## Work request
When the word "ccChange" appears in a line of the data below, list that line.

## Data supplied
Record Release := { rlVersion : bytes; Changes : list Change }.
Record Manifest := { Format : Z; Releases : list Release }.

Definition ManifestFormat : Z := 1%Z.

Definition lowerDigit (c : ascii) : bool := within 97 122 c || digit c.
Definition upperByte (c : ascii) : bool := within 65 90 c.

Definition changeID : re :=
  cat [Bot; plus (Cls lowerDigit); star (Cat (lit (&"-")) (plus (Cls lowerDigit))); Eot].
Definition configVar : re :=
  cat [Bot; Cls upperByte; star (Cls (fun c => upperByte c || digit c || Ascii.eqb c "_")); Eot].
Definition schemaModel : re :=
  cat [Bot; Cls (within 97 122); star (Cls lowerDigit);
       star (cat [lit (&"/"); Cls (within 97 122); star (Cls lowerDigit)]);
       lit (&"."); Cls upperByte; star (Cls (fun c => letter c || digit c)); Eot].
Definition schemaTable : re :=
  cat [Bot; Cls (within 97 122); star (Cls (fun c => lowerDigit c || Ascii.eqb c "_")); Eot].

Definition isEmpty (b : bytes) : bool := beqb b [].
Definition oneOf (b : bytes) (l : list bytes) : bool := bool_decide (b ∈ l).

Definition ConfigChange_validate (cc : ConfigChange) : bool :=
  MatchString configVar (ccVar cc) &&
  oneOf (ccEnvironment cc) [[]; &"development"; &"test"; &"production"] &&
  (if beqb (ccChange cc) (&"renamed") then
     MatchString configVar (ccTo cc) && negb (beqb (ccTo cc) (ccVar cc)) &&
     isEmpty (ccFrom cc) && isEmpty (ccEnvironment cc)
   else if beqb (ccChange cc) (&"removed") then isEmpty (ccTo cc) && isEmpty (ccFrom cc) && isEmpty (ccEnvironment cc)
   else if beqb (ccChange cc) (&"default") then negb (beqb (ccFrom cc) (ccTo cc))
   else if oneOf (ccChange cc) [&"required"; &"refused"] then isEmpty (ccTo cc) && isEmpty (ccFrom cc)
   else if beqb (ccChange cc) (&"added") then isEmpty (ccTo cc) && isEmpty (ccFrom cc) && isEmpty (ccEnvironment cc)
   else false).

Definition SchemaChange_validate (sc : SchemaChange) : bool :=
  MatchString schemaModel (scModel sc) && MatchString schemaTable (scTable sc) &&
  oneOf (scChange sc) [&"added"; &"altered"; &"removed"] &&
  negb (scDestructive sc && beqb (scChange sc) (&"added")).

Section manifest.
Variable sv : Semver.
(** Whether this gombit implements an action: [LookupAction]. *)
Variable implements : bytes -> bool.
(** Whether an entry's table is a join table its model declares: [joinTable]. *)
Variable joinTable : SchemaChange -> bool.

(** [seen] are the tables of the change so far. *)
Fixpoint schemaEntries (kind : bytes) (seen : list bytes) (l : list SchemaChange) : bool :=
  match l with
  | [] => true
  | sc :: l =>
      SchemaChange_validate sc &&
      negb (beqb kind KindInformational && (negb (beqb (scChange sc) (&"added")) || joinTable sc)) &&
      negb (oneOf (scTable sc) seen) && schemaEntries kind (scTable sc :: seen) l
  end.

Definition validateSchema (c : Change) : bool :=
  match cSchema c with
  | [] => true
  | _ => beqb (cArea c) (&"schema") && negb (beqb (cKind c) KindAutomatic) && schemaEntries (cKind c) [] (cSchema c)
  end.

Definition validSymbol (s : bytes) : bool :=
  negb (isEmpty s) && forallb (fun ch => negb (byte_in (&" `" ++ map byte_of [9; 10]%nat) ch)) s && Contains s (&".").

(** [Change.validate]: the error names the change. *)
Definition Change_validate (c : Change) : result upError unit :=
  let bad why := Err (BadChange (cID c) why) in
  if negb (MatchString changeID (cID c)) then bad (&"id")
  else if negb (oneOf (cArea c) areas) then bad (&"area")
  else if isEmpty (TrimSpace (cSummary c)) || Contains (cSummary c) newline_b then bad (&"summary")
  else if negb (forallb (fun r => 0 <? r)%Z (cRefs c)) then bad (&"ref")
  else if negb (bool_decide (cConfig c = [])) && negb (oneOf (cArea c) [&"config"; &"security"]) then bad (&"config area")
  else if negb (beqb (cKind c) KindManual) && negb (bool_decide (cConfig c = [])) &&
          (beqb (cArea c) (&"security") || existsb (fun cc => negb (beqb (ccChange cc) (&"added"))) (cConfig c))
       then bad (&"config is manual")
  else if negb (forallb ConfigChange_validate (cConfig c)) then bad (&"config entry")
  else if negb (validateSchema c) then bad (&"schema")
  else if negb (forallb validSymbol (cDeprecates c)) then bad (&"deprecates")
  else if beqb (cKind c) KindAutomatic then
    if implements (cAction c) then Ok tt else bad (&"action")
  else if oneOf (cKind c) [KindManual; KindInformational] then
    if negb (isEmpty (cAction c)) then bad (&"only automatic names an action")
    else if beqb (cKind c) KindManual && isEmpty (TrimSpace (cDetails c)) then bad (&"details")
    else Ok tt
  else bad (&"kind").

(** The changes of a release: each valid, and its id not yet declared. *)
Fixpoint checkChanges (ids : list bytes) (l : list Change) : result upError (list bytes) :=
  match l with
  | [] => Ok ids
  | c :: l =>
      let? _ := Change_validate c in
      if oneOf (cID c) ids then Err (DuplicateChange (cID c)) else checkChanges (cID c :: ids) l
  end.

## Answer to this task
  (if beqb (ccChange cc) (&"renamed") then
   else if beqb (ccChange cc) (&"removed") then isEmpty (ccTo cc) && isEmpty (ccFrom cc) && isEmpty (ccEnvironment cc)
   else if beqb (ccChange cc) (&"default") then negb (beqb (ccFrom cc) (ccTo cc))
   else if oneOf (ccChange cc) [&"required"; &"refused"] then isEmpty (ccTo cc) && isEmpty (ccFrom cc)
   else if beqb (ccChange cc) (&"added") then isEmpty (ccTo cc) && isEmpty (ccFrom cc) && isEmpty (ccEnvironment cc)
          (beqb (cArea c) (&"security") || existsb (fun cc => negb (beqb (ccChange cc) (&"added"))) (cConfig c))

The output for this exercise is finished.